Optimal Maturation of the SIV-Specific CD8+ T Cell Response after Primary Infection Is Associated with Natural Control of SIV: ANRS SIC Study

Abstract

Highly efficient CD8⁺ T cells are associated with natural HIV control, but it has remained unclear how these cells are generated and maintained. We have used a macaque model of spontaneous SIVmac251 control to monitor the development of efficient CD8⁺ T cell responses. Our results show that SIV-specific CD8⁺ T cells emerge during primary infection in all animals.

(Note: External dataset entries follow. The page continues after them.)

(** * VeriCert backend: the untrusted-document intake pipeline

    A shallow embedding of [lib/pdf-validator.ts] (class [PDFValidator]:
    [validate], [securityScan], [extractMetadata]) and of
    [routes/verify.ts] (the [POST /verify] handler, [getStatusMessage],
    [mapVerificationDetails]), with the properties the design document
    states about them.

    JavaScript strings are sequences of UTF-16 code units, buffers are
    sequences of bytes, values typed [any] are an inductive type of
    JavaScript values, and the handler is written in a small monad that
    carries thrown exceptions and a log of the calls it makes. *)

From Stdlib Require Import ZArith NArith List Ascii Bool Lia.
From Stdlib.Strings Require Import Byte.
From Stdlib Require String DecimalString.
Import ListNotations String.StringSyntax.

Delimit Scope string_scope with string.

Local Open Scope Z_scope.

(* ================================================================== *)
(** * Strings and buffers *)
(* ================================================================== *)

(** A JavaScript string: its UTF-16 code units. *)
Definition JSString := list N.

(** The string literal [s] of the source (all literals are 7-bit). *)
Definition jstr (s : String.string) : JSString :=
  map N_of_ascii (String.list_ascii_of_string s).

Arguments jstr s%_string : simpl never.

(** A Node.js [Buffer]. *)
Definition Buffer := list byte.

(** [Buffer.from(s)] for a 7-bit literal. *)
Definition Buffer_from (s : String.string) : Buffer :=
  String.list_byte_of_string s.

Arguments Buffer_from s%_string.

(** [buffer.length]. *)
Definition buffer_length (b : Buffer) : Z := Z.of_nat (length b).

(** [buffer.subarray(0, n)]: the first [n] bytes, fewer when the buffer
    is shorter. *)
Definition subarray0 (b : Buffer) (n : nat) : Buffer := firstn n b.

(** [a.equals(b)]: same length and same bytes. *)
Fixpoint buffer_equals (a b : Buffer) : bool :=
  match a, b with
  | [], [] => true
  | x :: a', y :: b' => Byte.eqb x y && buffer_equals a' b'
  | _, _ => false
  end.

(** [s === t] on strings. *)
Fixpoint jseqb (s t : JSString) : bool :=
  match s, t with
  | [], [] => true
  | c :: s', d :: t' => N.eqb c d && jseqb s' t'
  | _, _ => false
  end.

(** [s.startsWith(pat)]. *)
Fixpoint startsWith (s pat : JSString) : bool :=
  match pat, s with
  | [], _ => true
  | p :: pat', c :: s' => N.eqb c p && startsWith s' pat'
  | _ :: _, [] => false
  end.

(** [s.includes(pat)]: [pat] starts at some position of [s]. *)
Fixpoint includes (s pat : JSString) : bool :=
  startsWith s pat ||
  match s with
  | [] => false
  | _ :: s' => includes s' pat
  end.

(** [s.endsWith(suf)]. *)
Definition endsWith (s suf : JSString) : bool :=
  (length suf <=? length s)%nat &&
  jseqb (skipn (length s - length suf) s) suf.

(** The decimal numeral of an integer, as [String(n)] prints an integral
    double below 1e21. *)
Definition decimal (z : Z) : JSString :=
  jstr (DecimalString.NilZero.string_of_int (Z.to_int z)).

(** Two lower-case hexadecimal digits per byte: [buf.toString('hex')]. *)
Definition hex_digit (n : N) : N :=
  if (n <? 10)%N then (48 + n)%N else (87 + n)%N.

Definition toString_hex (b : Buffer) : JSString :=
  flat_map (fun x => let n := Byte.to_N x in
                     [hex_digit (n / 16)%N; hex_digit (n mod 16)%N]) b.

(* ================================================================== *)
(** * Values typed [any] *)
(* ================================================================== *)

Section Values.
Variable Number : Type.

(** A JavaScript value as [JSON.parse] and the pdf.js info dictionary
    produce them, and [undefined]. An object is its own properties in
    order; reading a key takes its first binding. *)
#[warnings="-register-all"]
Inductive JSValue : Type :=
| JUndefined
| JNull
| JBool (b : bool)
| JNum (n : Number)
| JStr (s : JSString)
| JArr (elems : list JSValue)
| JObj (props : list (JSString * JSValue)).

End Values.

Arguments JUndefined {Number}.
Arguments JNull {Number}.
Arguments JBool {Number} b.
Arguments JNum {Number} n.
Arguments JStr {Number} s.
Arguments JArr {Number} elems.
Arguments JObj {Number} props.

(** A thrown exception: an [Error] object with its message. *)
Record Exn := { message : JSString }.

(** What a call that may throw does. *)
Inductive Outcome (A : Type) : Type :=
| Returned (a : A)
| Thrown (e : Exn).

Arguments Returned {A} a.
Arguments Thrown {A} e.

(** The parts of the platform the code calls and the repository does not
    contain: JavaScript numbers (IEEE doubles) with the conversions the
    code applies to them, Unicode lower-casing, UTF-8 decoding, the
    pdf.js parser and the process environment. *)
Class Runtime : Type := {
  Number : Type;
  (** the double of an integer *)
  number_of_Z : Z -> Number;
  (** [ToBoolean] on numbers: false on zero and NaN *)
  number_toBoolean : Number -> bool;
  (** [n > 0] *)
  number_gt0 : Number -> bool;
  (** [String(n)] *)
  number_toString : Number -> JSString;
  (** [Number(s) > 0] *)
  string_gt0 : JSString -> bool;
  (** [s.toLowerCase()] *)
  toLowerCase : JSString -> JSString;
  (** [buffer.toString('utf-8')] *)
  toString_utf8 : Buffer -> JSString;
  (** [(await getDocument({data}).promise).getMetadata()], then [.info]:
      the info value, or the exception the parser throws *)
  pdfjs_info : Buffer -> Outcome (JSValue Number);
  (** [process.env.ACADCERT_API_URL] *)
  env_ACADCERT_API_URL : option JSString;
  (** an integer as a double is positive when the integer is *)
  number_gt0_of_Z : forall z, number_gt0 (number_of_Z z) = (0 <? z)
}.
(** * gcp-cloud-run deploy executor: command compilation

    A shallow embedding of [src/executors/deploy/deploy.impl.ts] (the current
    executor, built on [yargs-unparser], and the earlier executor built on
    [buildCommand]) together with the properties of the compiled
    [gcloud run deploy] command line.

    Conventions.
    - A JavaScript string is a [string]; each [ascii] stands for one UTF-16
      code unit below 256.
    - An optional property ([field?: T]) is an [option]; [None] is [undefined].
    - A [number] option of the schema is an integer ([Z]).
    - Collaborators outside the file (the file system, [readJsonFile],
      [getOutputDirectoryFromBuildTarget], [execCommand]) are oracles carried
      by the context records; their exceptions are explicit outcomes. *)

From Stdlib Require Import String Ascii List ZArith Bool Lia DecimalString.
From Stdlib Require Import QArith.
Import ListNotations.
Local Close Scope Q_scope.
Local Open Scope list_scope.
Local Open Scope string_scope.

Set Implicit Arguments.

(** ** JavaScript values and operators *)

Module Js.

(** [Number.isSafeInteger(n)]: the integers that a JavaScript number holds
    exactly, from [-(2^53 - 1)] to [2^53 - 1]. *)
Definition safeInteger (n : Z) : Datatypes.bool :=
  (Z.abs n <=? 9007199254740991)%Z.
(** Property X17.  When the call to the model raises, the exception is
    reported as an error of the record; the staging area is left as it was (no
    raw log, no artifact) and nothing is appended. *)
Theorem standardize_item_writes_nothing_when_the_call_fails sz total i q c
    (s : state W) (m : gmap string json) (content prompt : string) e w1 :
  let links := match m !! "links" with Some v => v | None => JArr [] end in
  artifact_present s (standardized_path q) = false ->
  is_directory q = false ->
  fs s !! q = Some (FJson (JObj m)) ->
  m !! "content" = Some (JStr content) ->
  all_space content = false ->
  make_standardizer_prompt sz content links = Ok prompt ->
  call_azure_llm sz prompt (world s) = (Err e, w1) ->
  exists s',
    standardize_item sz total i q c s = Returned c s'
    /\ log s' = log s ++ [StatusStandardizing (i + 1) total (path_name q);
                          CallMakePrompt q; CallAzureLLM q prompt;
                          ErrorStandardizing (path_name q) e;
                          Progress (i + 1) total]
    /\ fs s' = fs s
    /\ standardized_files s' = standardized_files s.
Proof.
  intros links Habs Hdir Hfs Hcontent Hns Hprompt Hllm. subst links.
  apply nonblank_strip_nonempty in Hns. unfold artifact_present in Habs.
  unfold_stage. cbn. rewrite Habs. cbn. rewrite Hdir. cbn. rewrite Hfs. cbn.
  rewrite Hcontent. cbn. rewrite Hns. cbn. rewrite Hprompt. cbn.
  rewrite Hllm. cbn.
  eexists. split; [reflexivity|]. cbn. by rewrite <- !app_assoc.
Qed.
(** * wordmap_generator: keyword extraction and frequency aggregation

    A shallow embedding of [wordmap_generator.py].  Python [str] values are
    modelled as [string]; a character is classified by its code point.  The
    classification follows Python on the ASCII range (code points below 128),
    which is the alphabet the program's heuristics are written for; bytes
    from 128 upwards are treated as uncased symbols that are neither digits,
    white space nor word characters.  Python [set] literals are [gset string],
    the [dict] literal and the [Counter] are [gmap]s. *)

From Stdlib Require Import Ascii String List Arith Bool Lia Sorted.
From stdpp Require Import base option list strings gmap.

Local Open Scope string_scope.
Local Open Scope list_scope.
Local Open Scope nat_scope.

(** ** Characters *)

Definition code (c : ascii) : nat := nat_of_ascii c.

(** [c.isdigit()] and the regular-expression class [\d]. *)
Definition char_isdigit (c : ascii) : bool :=
  (48 <=? code c) && (code c <=? 57).

(** The regular-expression class [[a-z]]; also [c.islower()]. *)
Definition char_islower (c : ascii) : bool :=
  (97 <=? code c) && (code c <=? 122).

(** [c.isupper()]. *)
Definition char_isupper (c : ascii) : bool :=
  (65 <=? code c) && (code c <=? 90).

The ability of CD8⁺ T cells to suppress SIV is suboptimal in the acute phase but increases progressively in controller macaques before the establishment of sustained low-level viremia. Controller macaques develop optimal memory-like SIV-specific CD8⁺ T cells early after infection. In contrast, a persistently skewed differentiation phenotype characterizes memory SIV-specific CD8⁺ T cells in non-controller macaques. Accordingly, the phenotype of SIV-specific CD8⁺ T cells defined early after infection appears to favor the development of protective immunity in controllers, whereas SIV-specific CD8⁺ T cells in non-controllers fail to gain antiviral potency, feasibly as a consequence of early defects imprinted in the memory pool.

Keywords: CD8(+) T cells; HIV; HIV/SIV suppression; SIV; T cell memory; antiviral function; cytotoxic T cells; elite controllers; natural control; pathogenesis.